Heavy fighting continues today after thousands of Israeli ground troops moved into Gaza last night. More than 500 Palestinians have been killed and 2400 wounded since airstrikes began last week. But that has not stopped Hamas from firing rockets into Israel killing four and injuring more than 70 Israelis. [...]
Peres added, "They are now beginning to feel the weight of their mistakes." But the Israeli president said the government of Israel has no intention of occupying Gaza.
"We don't intend to occupy Gaza or crush Hamas but crush terror," Peres said, "Hamas needs a real and serious lesson. They are now getting it."
As for what this "lesson" might be, and how/whether it will serve anyone's interests, this remains unclear.
A number of writers have noted the possibility of Hamas being politically strengthened by Israel’s bombing of Gaza, just as Hezbollah were strengthened by Israel’s 2006 bombing of Lebanon. This would obviously be a bad outcome, but it’s important to understand that it would not be the worst. A much worse outcome would be that the bombings weaken Hamas while strengthening Salafist elements in Gaza, who consider Hamas a bunch of timid, half-stepping sellouts.
Salafism is a strict, puritanical interpretation of Islam, of which Osama bin Laden and Al Qaeda are extreme exponents. One of the many tragic consequences of the Iraq war is that, not only did it contribute to the rising popularity of this radical doctrine in the Middle East, it provided an environment for radicalized Muslims to come and train alongside their radical brethren in the latest guerrilla tactics against the world’s best military. They took very seriously President Bush’s invitation to “bring it on,” managing to turn Iraq into a killing field for several years before their Iraqi allies turned against them.

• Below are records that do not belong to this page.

Definition RuntimeDataVolumeGiB (spec : obj) (required : bool) : result spec_error gofloat :=
  storage ← RuntimeStorage spec required; Ok (DataDiskGiB storage).

(** Malformed mounts are skipped here: the caller runs on validated specs. *)
Definition volume_mount (item : any) : option VolumeMount :=
  entry ← as_obj item;
  let key := default "" (as_string (get entry "name")) in
  let path := default "" (as_string (get entry "mountPath")) in
  let size := default DefaultVolumeGiB (numeric (get entry "sizeGiB")) in
  if negb (bool_decide (key = "")) && negb (bool_decide (path = ""))
  then Some {| vm_Key := key; vm_MountPath := path; vm_SizeGiB := size |} else None.
Definition VolumeMounts (spec : obj) : list VolumeMount :=
  omap volume_mount (default [] (as_arr (get spec "volumes"))).

(** ** Dependencies *)
Definition dependency_entry (rawValue : any) : result spec_error (string * string * Dependency) :=
  match as_obj rawValue with
  | None => Err EDepEntry
  | Some entry =>
      if negb (size entry =? 4) then Err EDepFields else
      let key := default "" (as_string (get entry "key")) in
      let keyOK := bool_decide (is_Some (as_string (get entry "key"))) in
      let productID := default "" (as_string (get entry "productId")) in
      let productOK := bool_decide (is_Some (as_string (get entry "productId"))) in
      let serviceSlug := default "" (as_string (get entry "serviceSlug")) in
      let serviceOK := bool_decide (is_Some (as_string (get entry "serviceSlug"))) in
      let required := default false (as_bool (get entry "required")) in
      let requiredOK := bool_decide (is_Some (as_bool (get entry "required"))) in
      if negb keyOK || negb (match_string dependencyKeyPattern key) then Err (EDepKey key)
      else if negb productOK || negb (match_string uuidPattern productID) then Err (EDepProduct key)
      else if negb serviceOK || negb (match_string serviceSlugPattern serviceSlug) then Err (EDepService key)
      else if negb requiredOK then Err (EDepRequired key)
      else Ok (key, serviceSlug,
               {| dep_Key := key; dep_ProductID := productID;
                  dep_ServiceSlug := serviceSlug; dep_Required := required |})
  end.
Definition entry_string (v : any) (field : string) : string :=
  default "" (entry ← as_obj v; as_string (get entry field)).
Definition RuntimeDependencies (spec : obj) : result spec_error (list Dependency) :=
  match spec !! "dependencies" with
  | None => Ok []
  | Some raw =>
      match as_arr raw with
      | None => Err EDepArray
      | Some values =>
          if 32 <? List.length values then Err EDepCount else
          distinct2_loop dependency_entry
            (λ v, EDepKeyDup (entry_string v "key"))
            (λ v, EDepServiceDup (entry_string v "serviceSlug")) ∅ ∅ values
      end
  end.

(** ** Secrets *)
(** An [[]any] or, in process, a [[]string]; [None] for any other type. *)
Definition any_list (raw : any) : option (list any) :=
  match raw with AArr l => Some l | AStrs l => Some (AStr <$> l) | _ => None end.
Definition secret_key (rawValue : any) : result spec_error (string * string) :=
  match as_string rawValue with
  | Some key => if match_string secretKeyPattern key then Ok (key, key) else Err ESecretKey
  | None => Err ESecretKey
  end.
Definition RuntimeSecretKeys (spec : obj) : result spec_error (list string) :=
  match get spec "secretKeys" with
  | ANil => Ok []
  | raw =>
      match any_list raw with
      | None => Err ESecretArray
      | Some values =>
          if 64 <? List.length values then Err ESecretCount else
          distinct_loop secret_key (λ v, ESecretDup (default "" (as_string v))) ∅ values
      end
  end.

Section validate.
Context `{GoRange}.

Definition secret_description (kv : string * any) : result spec_error unit :=
  match as_string kv.2 with
  | Some description =>
      if negb (match_string secretKeyPattern kv.1) || (500 <? slen description)%Z
      then Err (ESecretDesc kv.1) else Ok tt
  | None => Err (ESecretDesc kv.1)
  end.
Definition string_entry (kv : string * any) : option (string * string) :=
  s ← as_string kv.2; Some (kv.1, s).
Definition secret_descriptions (spec : obj) : result spec_error (gmap string string) :=
  match get spec "secretDescriptions" with
  | ANil => Ok ∅
  | AObj values =>
      if 64 <? size values then Err ESecretDescCount else
      _ ← each secret_description (go_range values);
      Ok (list_to_map (omap string_entry (go_range values)))
  | AStrMap typed => Ok typed
  | _ => Err ESecretDescObject
  end.
Definition editable_secret (known : gset string) (rawKey : any) : result spec_error (string * string) :=
  match as_string rawKey with
  | Some key =>
      if negb (match_string secretKeyPattern key) then Err EEditableSecretKey
      else if negb (bool_decide (key ∈ known)) then Err (EEditableSecretUnknown key)
      else Ok (key, key)
  | None => Err EEditableSecretKey
  end.
Definition editable_secrets (spec : obj) (keys : list string) : result spec_error (gset string) :=
  let known : gset string := list_to_set keys in
  match get spec "editableSecretKeys" with
  | ANil => Ok known
  | raw =>
      match any_list raw with
      | None => Err EEditableSecretArray
      | Some values =>
          if 64 <? List.length values then Err EEditableSecretCount else
          ks ← distinct_loop (editable_secret known)
                 (λ v, EEditableSecretDup (default "" (as_string v))) ∅ values;
          Ok (list_to_set ks)
      end
  end.
Definition RuntimeSecretOptions (spec : obj) : result spec_error (list SecretOption) :=
  keys ← RuntimeSecretKeys spec;
  descriptions ← secret_descriptions spec;
  let known : gset string := list_to_set keys in
  _ ← each (λ kv, ensure (bool_decide (kv.1 ∈ known)) (ESecretDescUnknown kv.1))
        (go_range descriptions);
  editable ← editable_secrets spec keys;
  Ok ((λ key, {| so_Key := key; so_Description := default "" (descriptions !! key);
                 so_Editable := bool_decide (key ∈ editable) |}) <$> keys).

(** ** Command *)
Fixpoint command_args (total : Z) (values : list any) : result spec_error (list string * Z) :=
  match values with
  | [] => Ok ([], total)
  | v :: values =>
      match as_string v with
      | None => Err ECommandArg
      | Some value =>
          if bool_decide (trim_space value = "") then Err ECommandArg
          else if (4096 <? slen value)%Z then Err ECommandLong
          else '(command, total) ← command_args (total + slen value) values;
               Ok (value :: command, total)
      end
  end.
Definition RuntimeCommand (spec : obj) : result spec_error (list string) :=
  match get spec "command" with
  | ANil => Ok []
  | raw =>
      match any_list raw with
      | None => Err ECommandArray
      | Some [] => Ok []
      | Some values =>
          if 64 <? List.length values then Err ECommandCount else
          '(command, total) ← command_args 0 values;
          if (16384 <? total)%Z then Err ECommandTotal else Ok command
      end
  end.

(** ** The blocks of [ValidateRuntimeSpec] *)
Definition editable_option_allowed (key : string) : bool :=
  bool_decide (key ∈ ["cpu"; "memory"; "dataVolume"; "command"; "dependencies"; "environment"]).
Definition validate_editable_options (spec : obj) : result spec_error unit :=
  match spec !! "editableOptions" with
  | None => Ok tt
  | Some raw =>
      match as_obj raw with
      | None => Err EEditableOptionsObject
      | Some options =>
          each (λ kv, if negb (editable_option_allowed kv.1) then Err (EEditableOption kv.1)
                      else if bool_decide (is_Some (as_bool kv.2)) then Ok tt
                      else Err (EEditableOptionBool kv.1)) (go_range options)
      end
  end.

Many of these fighters are now filtering back into the region, bringing their hardened ideology and training with them. Michael Scheuer, the CIA’s former point man on bin Laden, has been examining the penetration of the Levant by extremist factions facilitated by the war in Iraq. Scheuer recently reported that “the bleed-through from Iraq also is having some impact in the Palestinian territories — especially Gaza — and in Israel.”
In July, Der Speigel ran a story on the competition between Hamas and Salafist elements in Gaza:
Abu Mustafa says, he and his comrades in arms realize they need to be patient. There’s a long way to go before they can begin their struggle for global influence. First, they have to take care of an enemy closer to home: Hamas.
So far, Hamas has done what it can to keep the Salafis under control. They know the ultra-radicals are just waiting to take over Hamas’ position of leadership. “They are traitors,” Abu Mustafa says of Hamas. “Compared to us, they are Islamism lite.” […]
The group’s greatest sin, says Abu Mustafa… is its effort to bring Islam and democracy together. “Hamas represents an American style of Islam. They have tried to curry favor.” Which is not such a bad thing for Abu Mustafa and his Salafis. “Hamas is like a block of ice in the sun,” he says. “Every minute they get smaller — and we get larger.”
See? No humanitarian crisis in Gaza, and a war that will totally crush Hamas, just as Israel wanted. Everything's going perfectly well. In fact, I imagine Shimon Peres already has one of these ordered up.
And these fucktards wonder why sane people distrust them so.